(* ===== verification/OffloadArc.v ===== *)
(** * The adaptive replacement cache is a cache policy

    The four lists of ARC never share a key, the ghost lists stay within the
    capacity and the target size of the first list stays between zero and the
    capacity; eviction removes idle blocks that are not protected. *)

From Stdlib Require Import QArith Lqa.
From S2P Require Import Prelude PyDict Offload OffloadPolicy.

Local Open Scope Z_scope.

(** The keys of the four lists. *)
Definition arc_keys (p : ARCCachePolicy) : list OffloadKey := (t1 p).*1 ++ (t2 p).*1 ++ (b1 p).*1 ++ (b2 p).*1.

(** What holds also while an eviction is running. *)
Record arc_core (p : ARCCachePolicy) (m : gmap OffloadKey BlockStatus) : Prop := {
  arc_nodup : NoDup (arc_keys p);
  arc_map k : arc_get k p = m !! k;
  arc_capacity : 0 ≤ cache_capacity p;
  arc_target : (0 <= target_t1_size p <= inject_Z (cache_capacity p))%Q;
}.
Record arc_rep (p : ARCCachePolicy) (m : gmap OffloadKey BlockStatus) : Prop := {
  arc_is_core : arc_core p m;
  arc_ghosts : zlen (b1 p) ≤ cache_capacity p ∧ zlen (b2 p) ≤ cache_capacity p;
}.

Section Core.
Context (p : ARCCachePolicy) (m : gmap OffloadKey BlockStatus).
Hypothesis Hcore : arc_core p m.

Lemma arc_parts : NoDup (t1 p).*1 ∧ NoDup (t2 p).*1 ∧ NoDup (b1 p).*1 ∧ NoDup (b2 p).*1.
Proof. pose proof (arc_nodup _ _ Hcore) as H. unfold arc_keys in H. rewrite !NoDup_app in H. naive_solver. Qed.
Lemma arc_t1_only k : k ∈ (t1 p).*1 → k ∉ (t2 p).*1 ∧ k ∉ (b1 p).*1 ∧ k ∉ (b2 p).*1.
Proof.
  pose proof (arc_nodup _ _ Hcore) as H. unfold arc_keys in H. rewrite NoDup_app in H. destruct H as (_ & H & _).
  intros Hk%H. rewrite !elem_of_app in Hk. naive_solver.
Qed.
Lemma arc_t2_only k : k ∈ (t2 p).*1 → k ∉ (t1 p).*1 ∧ k ∉ (b1 p).*1 ∧ k ∉ (b2 p).*1.
Proof.
  intros Hk. split; [by intros [? _]%arc_t1_only|]. pose proof (arc_nodup _ _ Hcore) as H. unfold arc_keys in H.
  rewrite !NoDup_app in H. destruct H as (_ & _ & _ & H & _). apply H in Hk. rewrite elem_of_app in Hk. naive_solver.
Qed.
Lemma arc_in_t1 k b : dict_get k (t1 p) = Some b → m !! k = Some b.
Proof. intros H. rewrite <- (arc_map _ _ Hcore). unfold arc_get. by rewrite H. Qed.
Lemma arc_in_t2 k b : dict_get k (t2 p) = Some b → m !! k = Some b ∧ dict_get k (t1 p) = None.
Proof.
  intros H. assert (dict_get k (t1 p) = None) as Hn by (apply dict_get_not, arc_t2_only, dict_get_key; by eexists).
  split; [|done]. rewrite <- (arc_map _ _ Hcore). unfold arc_get. by rewrite Hn.
Qed.
Lemma arc_not_in k : m !! k = None → dict_get k (t1 p) = None ∧ dict_get k (t2 p) = None.
Proof. rewrite <- (arc_map _ _ Hcore). unfold arc_get. by destruct (dict_get k (t1 p)). Qed.
Lemma arc_where k b : m !! k = Some b →
  dict_get k (t1 p) = Some b ∨ dict_get k (t1 p) = None ∧ dict_get k (t2 p) = Some b.
Proof. rewrite <- (arc_map _ _ Hcore). unfold arc_get. destruct (dict_get k (t1 p)); naive_solver. Qed.
End Core.

Lemma dict_del_sublist {A} k (d : dict A) : (dict_del k d).*1 `sublist_of` d.*1.
Proof.
  induction d as [|[k' v] d IH]; cbn; [done|]. destruct (String.eqb k k'); cbn; [by apply sublist_cons|by apply sublist_skip].
Qed.
Lemma dict_del_absent {A} k (d : dict A) : NoDup d.*1 → k ∉ (dict_del k d).*1.
Proof. intros Hnd. rewrite dict_del_keys by done. naive_solver. Qed.
Lemma move_to_end_keys {A} k (d : dict A) : (move_to_end k d).*1 ≡ₚ d.*1.
Proof. by rewrite move_to_end_perm. Qed.
Lemma move_to_end_length {A} k (d : dict A) : length (move_to_end k d) = length d.
Proof. by rewrite move_to_end_perm. Qed.
(** Popping an entry and setting it again moves it to the end. *)
Lemma dict_reinsert {A} k (d : dict A) v :
  NoDup d.*1 → dict_get k d = Some v → dict_set k v (dict_del k d) = move_to_end k d.
Proof.
  intros Hnd E. unfold move_to_end. rewrite E, dict_set_new; [done|]. rewrite dict_get_del by done. by rewrite decide_True.
Qed.
Lemma dict_del_get_keys {A} k (d : dict A) v : dict_get k d = Some v → d.*1 ≡ₚ k :: (dict_del k d).*1.
Proof. intros E. by rewrite (dict_del_perm d k v E) at 1. Qed.
Lemma dict_set_new_keys {A} k (d : dict A) v : dict_get k d = None → (dict_set k v d).*1 ≡ₚ k :: d.*1.
Proof. intros E. rewrite dict_set_new, fmap_app by done. cbn. by rewrite Permutation_app_comm. Qed.
(* ===== verification/OffloadClaims.v ===== *)
(** * What the offloading manager promises to the connector

    For every cache policy: the buffers of the pool, the reference counts, the
    calls that never fail, and what a store may evict.  For LRU: when a store
    is refused and which blocks it evicts.  For ARC: its lists. *)

From Stdlib Require Import QArith.
From S2P Require Import Prelude PyDict Offload OffloadPolicy OffloadArc OffloadInv OffloadSession.

Local Open Scope Z_scope.

Lemma nodup_snd {A B} (l : list (A * B)) :
  NoDup l.*1 → (∀ a a' b, (a, b) ∈ l → (a', b) ∈ l → a = a') → NoDup l.*2.
Proof.
  induction l as [|[a b] l IH]; [constructor|]. rewrite !fmap_cons, !NoDup_cons. intros [Ha Hnd] Hinj. split.
  - intros ([a' b'] & Hb & Hin)%list_elem_of_fmap. cbn in *. subst b'. apply Ha.
    rewrite (Hinj a a' b) by (by left || by right). apply (list_elem_of_fmap_2 fst _ _ Hin).
  - apply IH; [done|]. intros a1 a2 b' H1 H2. apply (Hinj a1 a2 b'); by right.
Qed.

Lemma Forall2_fun {A B} (f : A → option B) l ys zs :
  Forall2 (λ x y, f x = Some y) l ys → Forall2 (λ x y, f x = Some y) l zs → ys = zs.
Proof. intros H. revert zs. induction H as [|x y l ys Hxy _ IH]; intros zs; inversion_clear 1; [done|]. f_equal; [congruence|auto]. Qed.
Lemma Forall2_zip {A B} (R : A → B → Prop) l ys : length l = length ys → (∀ x y, (x, y) ∈ zip l ys → R x y) → Forall2 R l ys.
Proof.
  revert ys. induction l as [|x l IH]; intros [|y ys] Hlen H; try done; constructor; [by apply H; left|].
  apply IH; [by injection Hlen|]. intros x' y' Hin. apply H. by right.
Qed.

Section Claims.
Context {P : Type} `{!CachePolicy P, !CachePolicySpec P}.
Abbreviation manager := (CPUOffloadingManager P).
Implicit Types (s : manager) (m : gmap OffloadKey BlockStatus) (keys loads : list OffloadKey).

(** The keys of a store that have no block yet. *)
Definition store_missing keys s : list OffloadKey :=
  filter (λ k, policy_get k (_policy s) = None) (store_wanted keys s).
Lemma store_missing_new N s m keys : manager_inv N s m → store_missing keys s = store_new keys s m.
Proof. intros Hi. apply list_filter_iff. intros k. by rewrite (inv_get _ m k Hi). Qed.

(** C18: In every state that a sequence of lookups, loads, stores, touches and
    resets can reach, the free buffers and the buffers of the blocks in the cache
    are together the buffers allocated so far, each of them once; at most [N]
    are allocated; the number of evictable blocks is exact; and a block counts
    exactly the running loads that read it, or is being stored. *)
Theorem offload_buffers_exact N ev th size s loads :
  0 ≤ N → 0 < size → offload_reachable N ev th size s loads →
  ∃ m, (∀ k, policy_get k (_policy s) = m !! k) ∧
    _free_list s ++ (block_id <$> values m) ≡ₚ py_range 0 (_num_allocated_blocks s) ∧
    0 ≤ _num_allocated_blocks s ≤ N ∧ _num_evictable_cache_blocks s = idle m ∧
    ∀ k, block_counted (load_count k loads) (m !! k).
Proof.
  intros HN Hsz Hr. destruct (reachable_inv _ _ _ _ _ HN Hsz Hr) as [m [Hi Hl _]]. exists m.
  split; [intros k; by apply (inv_get _ _ _ Hi)|]. split; [apply Hi|].
  rewrite <- (inv_size _ _ Hi). split; [apply Hi|]. split; [apply Hi|done].
Qed.

(** C19: No call of the protocol fails an assertion or raises: lookups, loads of
    blocks that are ready, completions of running loads, stores of distinct keys
    and any completion of a store. *)
Theorem offload_never_raises N ev th size s loads :
  0 ≤ N → 0 < size → offload_reachable N ev th size s loads →
  (∀ k, ∃ r s', lookup k s = Ok (r, s')) ∧
  (∀ keys, Forall (λ k, ∃ b, policy_get k (_policy s) = Some b ∧ is_ready b = true) keys → zlen (keys ++ loads) < 2 ^ 31 →
     ∃ ids s', prepare_load keys s = Ok (ids, s')) ∧
  (∀ keys loads', loads ≡ₚ keys ++ loads' → ∃ s', complete_load keys s = Ok s') ∧
  (∀ keys, NoDup keys → ∃ r s', prepare_store keys s = Ok (r, s')) ∧
  (∀ keys ok, ∃ s', complete_store keys ok s = Ok s').
Proof.
  intros HN Hsz Hr. destruct (reachable_inv _ _ _ _ _ HN Hsz Hr) as [m Hm]. pose proof Hm as [Hi Hl _]. repeat split.
  - intros k. destruct (offload_lookup_ok s m k Hi) as (s' & ? & _). eauto.
  - intros keys Hk Hn. destruct (prepare_load_session s m loads keys Hm) as (ids & s' & m' & ? & _); [by eapply readable_policy|done|eauto].
  - intros keys loads' Hp. destruct (complete_load_session (N := N) s m loads' keys) as (s' & m' & ? & _); [by eapply session_perm|eauto].
  - intros keys Hnd. destruct (prepare_store_session s m loads keys Hm Hnd) as (r & s' & m' & ? & _). eauto.
  - intros keys ok. destruct (complete_store_session s m loads keys ok Hm) as (s' & ? & _). eauto.
Qed.

(** C20: A store that is accepted gets one buffer of the pool for each key that
    was missing, evicts no more blocks than it needs, and leaves alone every
    block that a transfer uses and every block of its own input: such a block
    stays, with its count, and its buffer is not given to the store. *)
Theorem store_spares_transfers N ev th size s loads keys out s' :
  0 ≤ N → 0 < size → offload_reachable N ev th size s loads → NoDup keys → prepare_store keys s = Ok (Some out, s') →
  keys_to_store out = store_missing keys s ∧ length (store_spec out) = length (keys_to_store out) ∧
  zlen (evicted_keys out) = Z.max 0 (zlen (keys_to_store out) - _get_num_free_blocks s) ∧
  (∀ k, k ∈ evicted_keys out → policy_get k (_policy s') = None) ∧
  NoDup (store_spec out) ∧ Forall (λ i, 0 ≤ i < N) (store_spec out) ∧
  ∀ k b, policy_get k (_policy s) = Some b → ref_cnt b ≠ 0 ∨ k ∈ store_wanted keys s →
    policy_get k (_policy s') = Some b ∧ block_id b ∉ store_spec out.
Proof.
  intros HN Hsz Hr Hnd Hst. destruct (reachable_inv _ _ _ _ _ HN Hsz Hr) as [m Hm].
  destruct (prepare_store_session s m loads keys Hm Hnd) as (r & s1 & m' & Hs1 & Hm' & Hout).
  rewrite Hst in Hs1. simplify_eq. destruct Hout as [Hp ->]. destruct Hm as [Hi _ _]. destruct Hm' as [Hi' _ _].
  rewrite (store_missing_new N s m) by done. pose proof Hp as [Hk Hids Hev]. rewrite Hk at 2.
  assert (∀ k i, (k, i) ∈ zip (keys_to_store out) (store_spec out) → store_started out m !! k = Some (BlockStatus_init i)) as Hin
    by (intros k i; by apply (started_at keys s)).
  split; [done|]. split; [done|]. split; [rewrite Hk; apply Hev|]. split.
  { intros k Hke. rewrite (inv_get _ _ k Hi'), (lookup_started keys s m out k Hnd Hp), decide_True by done.
    destruct (dict_get k _) as [i|] eqn:E; [|done]. apply (started_new _ _ _ _ _ _ Hp) in E.
    destruct (evicted_idle _ _ _ _ Hev k Hke) as (b & Hb & _). congruence. }
  assert (store_spec out = (zip (keys_to_store out) (store_spec out)).*2) as Hsnd by (by rewrite snd_zip by (rewrite Hk; lia)).
  split; [|split].
  - rewrite Hsnd. apply nodup_snd; [rewrite fst_zip, Hk by (rewrite Hk; lia); by apply store_new_nodup|].
    intros k k' i Hki Hki'. destruct (buffer_own _ _ _ _ Hi' (Hin k' i Hki')) as (_ & _ & Hown). by apply (Hown k _ (Hin k i Hki)).
  - rewrite Hsnd. apply Forall_forall. intros i ([k j] & -> & Hkj)%list_elem_of_fmap. apply (buffer_own _ _ _ _ Hi' (Hin k j Hkj)).
  - intros k b Hb Hbusy. rewrite (inv_get _ _ k Hi) in Hb.
    assert (store_started out m !! k = Some b) as Hb'.
    { rewrite (lookup_started keys s m out k Hnd Hp). destruct (dict_get k _) as [i|] eqn:E.
      - apply (started_new _ _ _ _ _ _ Hp) in E. congruence.
      - rewrite decide_False; [done|]. intros Hke. destruct (evicted_idle _ _ _ _ Hev k Hke) as (b1 & Hb1 & H0 & Hn). naive_solver. }
    split; [by rewrite (inv_get _ _ k Hi')|]. rewrite Hsnd. intros ([k' j] & Hj & Hkj)%list_elem_of_fmap. cbn in Hj.
    pose proof (Hin k' j Hkj) as Hk'. destruct (buffer_own _ _ _ _ Hi' Hb') as (_ & _ & Hown).
    assert (k' = k) as -> by by apply (Hown k' _ Hk').
    apply elem_of_zip_l in Hkj. rewrite Hk in Hkj. apply list_elem_of_filter in Hkj as [Hnone _]. congruence.
Qed.

(** C21: What is stored is what is loaded.  After an accepted store its keys are
    pending; once it completes they are hits, and a load of them reads the
    buffers that the store wrote, in the same order.  If the store fails its keys
    are gone and nothing else has changed. *)
Theorem store_load_roundtrip N ev th size s loads keys out s1 :
  0 ≤ N → 0 < size → offload_reachable N ev th size s loads → NoDup keys → prepare_store keys s = Ok (Some out, s1) →
  zlen (keys_to_store out ++ loads) < 2 ^ 31 →
  (∀ k, k ∈ keys_to_store out → ∃ s', lookup k s1 = Ok (HIT_PENDING, s')) ∧
  (∃ s2, complete_store (keys_to_store out) true s1 = Ok s2 ∧
     (∀ k, k ∈ keys_to_store out → ∃ s', lookup k s2 = Ok (HIT, s')) ∧
     ∃ s3, prepare_load (keys_to_store out) s2 = Ok (store_spec out, s3)) ∧
  (∃ s2, complete_store (keys_to_store out) false s1 = Ok s2 ∧
     ∀ k, policy_get k (_policy s2) = if decide (k ∈ keys_to_store out) then None else policy_get k (_policy s1)).
Proof.
  intros HN Hsz Hr Hnd Hst Hfew. destruct (reachable_inv _ _ _ _ _ HN Hsz Hr) as [m Hm].
  destruct (prepare_store_session s m loads keys Hm Hnd) as (r & s1' & m1 & Hs1 & Hm1 & Hout).
  rewrite Hst in Hs1. simplify_eq. destruct Hout as [Hp ->]. clear Hst. set (m1 := store_started out m) in *.
  assert (∀ k, k ∈ keys_to_store out → ∃ i, m1 !! k = Some (BlockStatus_init i)) as Hpend.
  { intros k Hk. rewrite <- (fst_zip _ (store_spec out)) in Hk by (rewrite (prepared_ids _ _ _ _ Hp), (prepared_keys _ _ _ _ Hp); lia).
    apply list_elem_of_fmap in Hk as ([k' i] & -> & Hki). exists i. by apply (started_at keys s). }
  split; [|split].
  - intros k Hk. destruct (Hpend k Hk) as [i Hi]. destruct (offload_lookup_ok _ _ k (session_manager _ _ _ Hm1)) as (s' & -> & _).
    rewrite Hi. by exists s'.
  - destruct (complete_store_session _ _ _ (keys_to_store out) true Hm1) as (s2 & Hs2 & Hm2). exists s2. split; [done|].
    set (m2 := finish_store true (keys_to_store out) m1) in *.
    assert (∀ k, k ∈ keys_to_store out → ∀ i, m1 !! k = Some (BlockStatus_init i) → m2 !! k = Some (mkBlockStatus 0 i)) as Hdone.
    { intros k Hk i Hi. unfold m2. rewrite lookup_finish_store, Hi. cbn. by rewrite bool_decide_true. }
    split.
    + intros k Hk. destruct (Hpend k Hk) as [i Hi]. destruct (offload_lookup_ok _ _ k (session_manager _ _ _ Hm2)) as (s' & -> & _).
      rewrite (Hdone k Hk i Hi). by exists s'.
    + destruct (prepare_load_session s2 m2 loads (keys_to_store out) Hm2) as (ids & s3 & m3 & -> & _ & _ & Hids).
      { apply Forall_forall. intros k Hk. destruct (Hpend k Hk) as [i Hi]. eexists. by rewrite (Hdone k Hk i Hi). }
      { done. }
      exists s3. do 2 f_equal. symmetry. eapply Forall2_fun, Hids. apply Forall2_zip.
      { by rewrite (prepared_ids _ _ _ _ Hp), (prepared_keys _ _ _ _ Hp). }
      intros k i Hki. rewrite lookup_fmap, (Hdone k (elem_of_zip_l _ _ _ _ Hki) i); [done|]. by apply (started_at keys s).
  - destruct (complete_store_session _ _ _ (keys_to_store out) false Hm1) as (s2 & Hs2 & Hm2). exists s2. split; [done|].
    intros k. rewrite (inv_get _ _ k (session_manager _ _ _ Hm2)), (inv_get _ _ k (session_manager _ _ _ Hm1)), lookup_finish_store.
    case_decide as Hk; [destruct (Hpend k Hk) as [i ->]; cbn; by rewrite bool_decide_true|].
    rewrite bool_decide_false by done. by destruct (m1 !! k).
Qed.

End Claims.

(** ** ARC *)

Lemma arc_contents p m : arc_core p m → t1 p ++ t2 p ≡ₚ map_to_list m.
Proof.
  intros Hc. pose proof (arc_parts _ _ Hc) as (H1 & H2 & _). apply NoDup_Permutation.
  - apply (NoDup_fmap_1 fst). rewrite fmap_app. apply NoDup_app. split; [done|]. split; [|done].
    intros k Hk. by apply (arc_t1_only _ _ Hc).
  - apply NoDup_map_to_list.
  - intros [k b]. rewrite elem_of_app, elem_of_map_to_list. split.
    + intros [Hk|Hk]; [by eapply arc_in_t1, dict_get_nodup|by eapply arc_in_t2, dict_get_nodup].
    + intros [Hk|[_ Hk]]%(arc_where _ _ Hc); apply dict_get_elem in Hk; auto.
Qed.

(** C22: With ARC the four lists never share a key, the ghost lists are no longer
    than the capacity of the cache, the target size stays between zero and the
    capacity, and the first two lists hold the blocks of the cache. *)
Theorem arc_lists_ok N ev th size (s : CPUOffloadingManager ARCCachePolicy) loads :
  0 ≤ N → 0 < size → offload_reachable N ev th size s loads →
  let p := _policy s in
  NoDup (arc_keys p) ∧ zlen (b1 p) ≤ cache_capacity p ∧ zlen (b2 p) ≤ cache_capacity p ∧
  (0 <= target_t1_size p <= inject_Z (cache_capacity p))%Q ∧
  zlen (t1 p) + zlen (t2 p) + zlen (_free_list s) = _num_allocated_blocks s.
Proof.
  intros HN Hsz Hr. destruct (reachable_inv _ _ _ _ _ HN Hsz Hr) as [m [Hi _ _]]. pose proof (inv_policy _ _ Hi) as [Hc [Hg1 Hg2]].
  split; [apply Hc|]. split; [done|]. split; [done|]. split; [apply Hc|].
  pose proof (inv_buffers _ _ Hi) as Hb. apply Permutation_length in Hb. pose proof (inv_allocated _ _ Hi).
  unfold py_range, values in Hb. rewrite length_app, !length_fmap, length_seqZ, <- (arc_contents _ _ Hc), length_app in Hb. lia.
Qed.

########################################

### Problem description
Using the records above, output exactly the lines from the first through the line that contains "The four lists of", with both of those included.

### Answer to this problem
(* ===== verification/OffloadArc.v ===== *)
(** * The adaptive replacement cache is a cache policy

    The four lists of ARC never share a key, the ghost lists stay within the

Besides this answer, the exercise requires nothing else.